Una investigación llevada a cabo por investigadores de la Universidad de Berkeley, en California (USA) afirmó que el sentido del olfato se relaciona con la decisión de almacenar grasa en lugar de quemarla.
DIETA
La culpa es del olfato: Estudio afirma que oler la comida engorda
Una investigación llevada a cabo por investigadores de la Universidad de Berkeley, en California (USA), afirmó que oler la comida puede provocar un aumento de peso. "Ganar peso no es solo una cuestión de cuántas calorías se ingieren, sino de cómo se perciben esas calorías. Si logramos demostrar esta hipótesis en humanos, quizá podamos desarrollar un fármaco que interrumpa ese circuito metabólico sin afectar al sentido del olfato. Sería increíble", explicó uno de los autores del estudio.

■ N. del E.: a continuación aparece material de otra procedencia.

(** One iteration of [while priority_queue:]. *)
Definition astar_body (self : MissionariesAndCannibals)
    (c : loop_state (list Entry)) : outcome (loop_state (list Entry)) Result :=
  let '(priority_queue, visited, graph, calls) := c in
  match heappop entry_lt priority_queue with
  | None => Return (None, graph)
  | Some ((_, state, path), priority_queue) =>
      if decide (state = goal_state self) then Return (Some path, graph)
      else if decide (state ∉ visited) then
        let visited := set_add state visited in
        let '(priority_queue, graph) :=
          foldl (astar_visit state path) (priority_queue, graph)
            (get_successors state) in
        Continue (priority_queue, visited, graph, calls ++ [state])
      else Continue (priority_queue, visited, graph, calls)
  end.

Definition astar_init (self : MissionariesAndCannibals)
    : loop_state (list Entry) :=
  ([(heuristic (initial_state self), initial_state self, [])],
   ∅, empty_graph, []).

(** [a_star_search(self)], with a bound on the iterations. *)
Definition a_star_search (fuel : nat) (self : MissionariesAndCannibals)
    : option Result :=
  while (astar_body self) fuel (astar_init self).

(** ** The loop the three searches share

    The three loops are the same text but for the frontier: how the next
    entry is taken and how a successor is put in. [search_body] is that
    text over the two operations; each search is shown below to be an
    instance, so that a property of the loop is proved once. *)

(** The frontier as the loop uses it: [pop] gives the next [(state, path)]
    and the rest, [push] puts an entry in, [items] lists the entries. *)
Record frontier_ops (F : Type) : Type := {
  pop : F → option (State * Path * F);
  push : F → State * Path → F;
  items : F → list (State * Path)
}.
Arguments pop {F} _ _.
Arguments push {F} _ _ _.
Arguments items {F} _ _.

Section search_loop.
Context {F : Type} (ops : frontier_ops F).

Definition visit (state : State) (path : Path) (acc : F * DiGraph)
    (sa : State * Action) : F * DiGraph :=
  let '(fr, graph) := acc in
  let '(successor, action) := sa in
  (push ops fr (successor, path ++ [action]),
   add_edge state successor (str action) graph).

Definition search_body (self : MissionariesAndCannibals) (c : loop_state F)
    : outcome (loop_state F) Result :=
  let '(fr, visited, graph, calls) := c in
  match pop ops fr with
  | None => Return (None, graph)
  | Some ((state, path), fr) =>
      if decide (state = goal_state self) then Return (Some path, graph)
      else if decide (state ∉ visited) then
        let visited := set_add state visited in
        let '(fr, graph) :=
          foldl (visit state path) (fr, graph) (get_successors state) in
        Continue (fr, visited, graph, calls ++ [state])
      else Continue (fr, visited, graph, calls)
  end.

(** The loop state at the first iteration, for the frontier [fr]
    holding the initial entry. *)
Definition search_init (fr : F) : loop_state F :=
  (fr, ∅, empty_graph, []).

End search_loop.

(** The [deque] of [breadth_first_search]. *)
Definition deque_ops : frontier_ops (list (State * Path)) :=
  {| pop := popleft; push := append; items := id |}.

(** The list used as a stack by [depth_first_search]. *)
Definition stack_ops : frontier_ops (list (State * Path)) :=
  {| pop := list_pop; push := append; items := id |}.

(** The heap of [a_star_search]: the priority of an entry is the length of
    its path plus the heuristic of its state, also for the first entry,
    whose path is empty. *)
Definition entry_of (sp : State * Path) : Entry :=
  (Z.of_nat (length sp.2) + heuristic sp.1, sp.1, sp.2).

Definition heap_ops : frontier_ops (list Entry) :=
  {| pop := λ heap,
       match heappop entry_lt heap with
       | None => None
       | Some ((_, state, path), heap) => Some ((state, path), heap)
       end;
     push := λ heap sp, heappush entry_lt heap (entry_of sp);
     items := map (λ e : Entry, (e.1.2, e.2)) |}.

(** The loop state after [n] iterations, or at the iteration that returns
    when there are fewer. *)
Fixpoint iterate {C R : Type} (body : C → outcome C R) (n : nat) (c : C) : C :=
  match n with
  | O => c
  | S n =>
      match body c with
      | Return _ => c
      | Continue c' => iterate body n c'
      end
  end.

(** The loop states a run goes through. *)
Definition reaches {C R : Type} (body : C → outcome C R) : relation C :=
  rtc (λ c c', body c = Continue c').

(** ** The state space *)

(** The state a move leads to, as [get_successors] computes it. *)
Definition move_result (state : State) (move : Action) : State :=
  if state.2 =? 1 then (state.1.1 - move.1, state.1.2 - move.2, 0)
  else (state.1.1 + move.1, state.1.2 + move.2, 1).

(** One move of the puzzle. *)
Definition successor (s s' : State) : Prop :=
  ∃ action, (s', action) ∈ get_successors s.

(** [moves n s s']: [n] moves lead from [s] to [s']. *)
Inductive moves : nat → State → State → Prop :=
  | moves_O s : moves 0 s s
  | moves_S n s s' s'' : successor s s' → moves n s' s'' → moves (S n) s s''.

(** [d] is the minimal number of moves from [s] to [s']. *)
Definition min_moves (s s' : State) (d : nat) : Prop :=
  moves d s s' ∧ ∀ n, moves n s s' → (d ≤ n)%nat.

(** All the states that pass [is_valid] with the boat on a bank. *)
Definition bank_states : list State :=
  m ← [0; 1; 2; 3]; c ← [0; 1; 2; 3]; b ← [0; 1];
  if is_valid (m, c, b) then [(m, c, b)] else [].

(** Every state a search of [self] can meet. *)
Definition universe (self : MissionariesAndCannibals) : gset State :=
  {[initial_state self]} ∪ list_to_set bank_states.

(** A bound on the iterations of each loop: an entry is popped at each
    iteration, the [universe] has at most 21 states, each is expanded at
    most once and puts at most 5 entries in. *)
Definition search_fuel : nat := 107.

(** * Notions of the specification *)

(** The entries an expansion of [state], reached by [path], puts in. *)
Definition children (state : State) (path : Path) : list (State * Path) :=
  (λ sa : State * Action, (sa.1, path ++ [sa.2])) <$> get_successors state.

(** What the loop needs of a frontier. *)
Record frontier_laws {F : Type} (ops : frontier_ops F) : Prop := {
  pop_None fr : pop ops fr = None ↔ items ops fr = [];
  pop_Some fr x fr' :
    pop ops fr = Some (x, fr') → items ops fr ≡ₚ x :: items ops fr';
  push_items fr x : items ops (push ops fr x) ≡ₚ x :: items ops fr
}.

El estudio, publicado en 'Cell Metabolism', analizó a un conjunto de ratones, pero indicaron que ocurre lo mismo con las personas.
Andrew Dillin y Celine Riera, líderes de la investigación, estudiaron 3 grupos de roedores: normales, con olfato y otros sin olfato. Concluyeron que existe una relación directa entre su capacidad de oler con la cantidad de peso que ganaron siguiendo un régimen alto en grasa.
Los 3 grupos siguieron un régimen hipercalórico y todos engordaron, pero los que ganaron más peso fueron aquellos que tenían un olfato superdesarrollado, quienes duplicaron su peso en comparación al que tenían al comienzo de la investigación. Los ratones del grupo sin olfato aumentaron un 10% su peso inicial y los integrantes de este grupo que eran obesos, adelgazaron.
Los ratones demostraron ser más sensibles a los olores cuando tienen hambre que después de haber comido. Por lo tanto, la falta de olfato puede generar la sensación de saciedad.
"Este descubrimiento es realmente novedoso en el campo de la alimentación", indicó Riera, quien también explicó que "las personas que no tienen olfato pueden sentirse deprimidas, ya que es un sentido que incide directamente en el comportamiento". Por este motivo, estas personas pierden "el placer de comer".
Además, los investigadores encontraron que los ratones que no tenían olfato también tuvieron un aumento significativo en sus niveles de noradrenalina, una hormona que controla el estrés del sistema nervioso.
"Los sistemas sensoriales juegan un papel en el metabolismo", explicó Dillin. "Ganar peso no es solo una cuestión de cuántas calorías se ingieren, sino de cómo se perciben esas calorías. Si logramos demostrar esta hipótesis en humanos, quizá podamos desarrollar un fármaco que interrumpa ese circuito metabólico sin afectar al sentido del olfato. Sería increíble", agregó.
En este sentido, otra investigación realizada por expertos de la Universidad de Cincinnati, en Ohio (USA) y publicada en The Journal of Neuroscience, también demostró la relación entre el olfato y el apetito. Explicó que la grelina, una hormona del estómago que estimula el apetito y el almacenamiento de grasa, también aumenta la capacidad del olfato de localizar comida.
Jenny Tong, endocrinólogo y coautor del estudio, afirmó: "Olisquear -aspirar el aire por la nariz repetidas veces para percibir los olores- es el 1er paso del proceso olfativo y puede aumentar la capacidad para detectar estímulos".
En el estudio, analizaron a ratones y animales, pero también comprobaron que las personas eran capaces de detectar mejor los alimentos a través del olfato, después de una infusión de grelina.
La hormona grelina se secreta cuando el estómago está vacío y, por lo tanto, se detectan mejor los olores cuando una persona tiene hambre.
Pero, ¿cuál es la relación entre el olfato y el apetito? Un estudio del Institut national de la santé et de la recherche médicale (INSERM), y publicado en Nature Neuroscience, explicó el vínculo que existe entre el apetito y el aumento de la percepción del olor en el cerebro.
Al menos en los ratones, los receptores receptores cannabinoides CB1 dirigen un circuito que conecta el bulbo olfatorio -región del sistema nervioso que controla la información olfativa inicial (localizado por encima de la nariz)- con la corteza olfativa (estructuras superiores del cerebro). Cuando una persona tiene hambre, se dispara la actividad de estos receptores que, al mismo tiempo, activan el circuito olfativo y lo vuelven más sensible. Este mecanismo biológico genera un aumento de la sensibilidad para oler durante el apetito. También explica una de las razones de la ingesta de alimentos y la atracción por la comida.